(374b) Decarbonizing Industrial Heat: The Potential of Low Carbon Technologies in Chemicals Manufacturing | AIChE

(374b) Decarbonizing Industrial Heat: The Potential of Low Carbon Technologies in Chemicals Manufacturing

Authors 

Schoeneberger, C. - Presenter, Northwestern University
Masanet, E., Northwestern University
Dunn, J., Northwestern University
Decarbonizing the industrial sector remains a key challenge for reaching global emissions targets in the next few decades. Despite ongoing efforts of electrification and renewable energy integration in the transportation and power sectors, industry has been slow to adopt low carbon technologies because of its diverse set of energy-consuming processes and competitive international markets for its products. However, one cross-cutting opportunity stands to significantly eliminate sectoral emissions – the decarbonization of heat.

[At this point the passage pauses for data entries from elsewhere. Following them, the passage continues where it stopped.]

Lemma bind_raise {A B : Type} (m : M P G A) (f : A -> M P G B) w e w' :
  m w = (Raise e, w') -> bind m f w = (Raise e, w').
Proof. intros H. unfold bind. now rewrite H. Qed.

Lemma neighbors_shape level (sts : list image_state) :
  Forall quat4 sts ->
  Forall (fun nb => shape (fst nb) = [8; 4] /\ length (data (fst nb)) = 32
                    /\ shape (snd nb) = [8; 2] /\ length (data (snd nb)) = 16)
         (map (neighbors_of get_neighbor level) sts).
Proof.
  intros H. apply Forall_map. eapply Forall_impl; [|exact H].
  intros st Hst. unfold neighbors_of. now apply (env_neighbor Henv).
Qed.

Lemma neighbors_rmap level (sts : list image_state) :
  Forall quat4 sts ->
  rmap (fun i =>
          rbind (nd_get (min_quat (state_arrays sts)) i) (fun q =>
          rbind (nd_get (s2i (state_arrays sts)) i) (fun a =>
          rbind (nd_get (s1i (state_arrays sts)) i) (fun b =>
          Ok (get_neighbor q a b level)))))
       (seq 0 (length sts)) =
  Ok (map (neighbors_of get_neighbor level) sts).
Proof.
  intros HF. set (d := mk_image_state [] 0 0).
  rewrite rmap_seq_ok with (g := fun i => neighbors_of get_neighbor level (nth i sts d)).
  - now rewrite map_seq_nth.
  - intros i Hi. unfold state_arrays. cbn [min_quat s2i s1i].
    rewrite flat_map_concat_map.
    rewrite nd_get_row by (rewrite ?length_map; auto; try lia; now apply Forall_map).
    cbn [rbind].
    rewrite <- (length_map best_s2 sts) at 1.
    rewrite nd_get_scalar with (d := 0%Z) by (rewrite length_map; lia).
    cbn [rbind].
    rewrite <- (length_map best_s1 sts) at 1.
    rewrite nd_get_scalar with (d := 0%Z) by (rewrite length_map; lia).
    cbn [rbind]. unfold neighbors_of. do 3 f_equal.
    + rewrite nth_indep with (d' := best_quat d) by (rewrite length_map; lia).
      apply map_nth.
    + f_equal. rewrite nth_indep with (d' := best_s2 d) by (rewrite length_map; lia).
      apply map_nth.
    + f_equal. rewrite nth_indep with (d' := best_s1 d) by (rewrite length_map; lia).
      apply map_nth.
Qed.

Lemma refine_stage_zip m (imgs : list (list F32.t)) (sts : list image_state) level :
  let nbrs := map (neighbors_of get_neighbor level) sts in
  let renders := render_batch forward self m (map quat_to_rot (candidates_of 8 (map fst nbrs))) in
  refine_stage forward quat_to_rot get_neighbor self m imgs sts level =
  zip_with (fun j nb => candidate nb j)
           (zip_with select imgs (chunks 8 (length imgs) renders)) nbrs.
Proof.
  intros nbrs renders. unfold refine_stage. fold nbrs.
  assert (E : flat_map (fun nb => chunks 4 8 (data (fst nb))) nbrs =
              candidates_of 8 (map fst nbrs)).
  { unfold candidates_of. now rewrite !flat_map_concat_map, map_map. }
  rewrite E. fold renders.
  rewrite (zip_with_combine select), zip_with_map_l. reflexivity.
Qed.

Industrial heat accounts for two-thirds of industrial energy demand and nearly one-fifth of global energy consumption. In the U.S., industrial process heat in manufacturing industries amounts to 8% of total primary energy use and relies predominantly the combustion of fossil fuels, mainly natural gas, coal, and oil. To achieve emissions goals in the next ten to fifty years, massive shifts in the use and deployment of industrial heating technologies are necessary. With the emergence of cost-competitive renewable power and revived interest in climate change mitigation in the U.S., there is significant potential for industry to transition to low carbon process heating through the use of bioenergy, CCUS, electrification, hydrogen, and solar thermal. Our work provides analyses that evaluate these low carbon technologies to determine their technical and economic potential in manufacturing industries.

This national analysis focuses on industrial heating in the U.S. chemicals subsector, which is the single largest energy consumer among all types of industry, comprising almost a third of industrial energy. The analysis specifically assesses:

  • facility-level unit processes requiring heat in the production of high energy-consuming chemicals
  • thermal energy demand at a spatial-temporal scale, modeled with a forward-looking time horizon
  • the characterization of bioenergy, CCUS, electrification, hydrogen, and solar thermal technologies applied to industrial heating, based on resource availability and technical parameters, such as temperature, thermal efficiency, technology readiness level, and equipment lifespan

The presentation will provide a critical synthesis of our findings, with an emphasis on the technical potential analysis, where process-level thermodynamic models are integrated with national manufacturing energy use and technical equipment data to estimate achievable fossil fuel and carbon dioxide emissions savings. To this end, we have developed a model for thermal energy demand in select chemical industries, identified feasible low carbon technologies that meet process requirements and integrate into existing process systems, and quantified their decarbonization potential.

We will also discuss identified barriers, both technical and economic, that must be overcome to promote future adoption and will suggest a research agenda for addressing those barriers moving forward.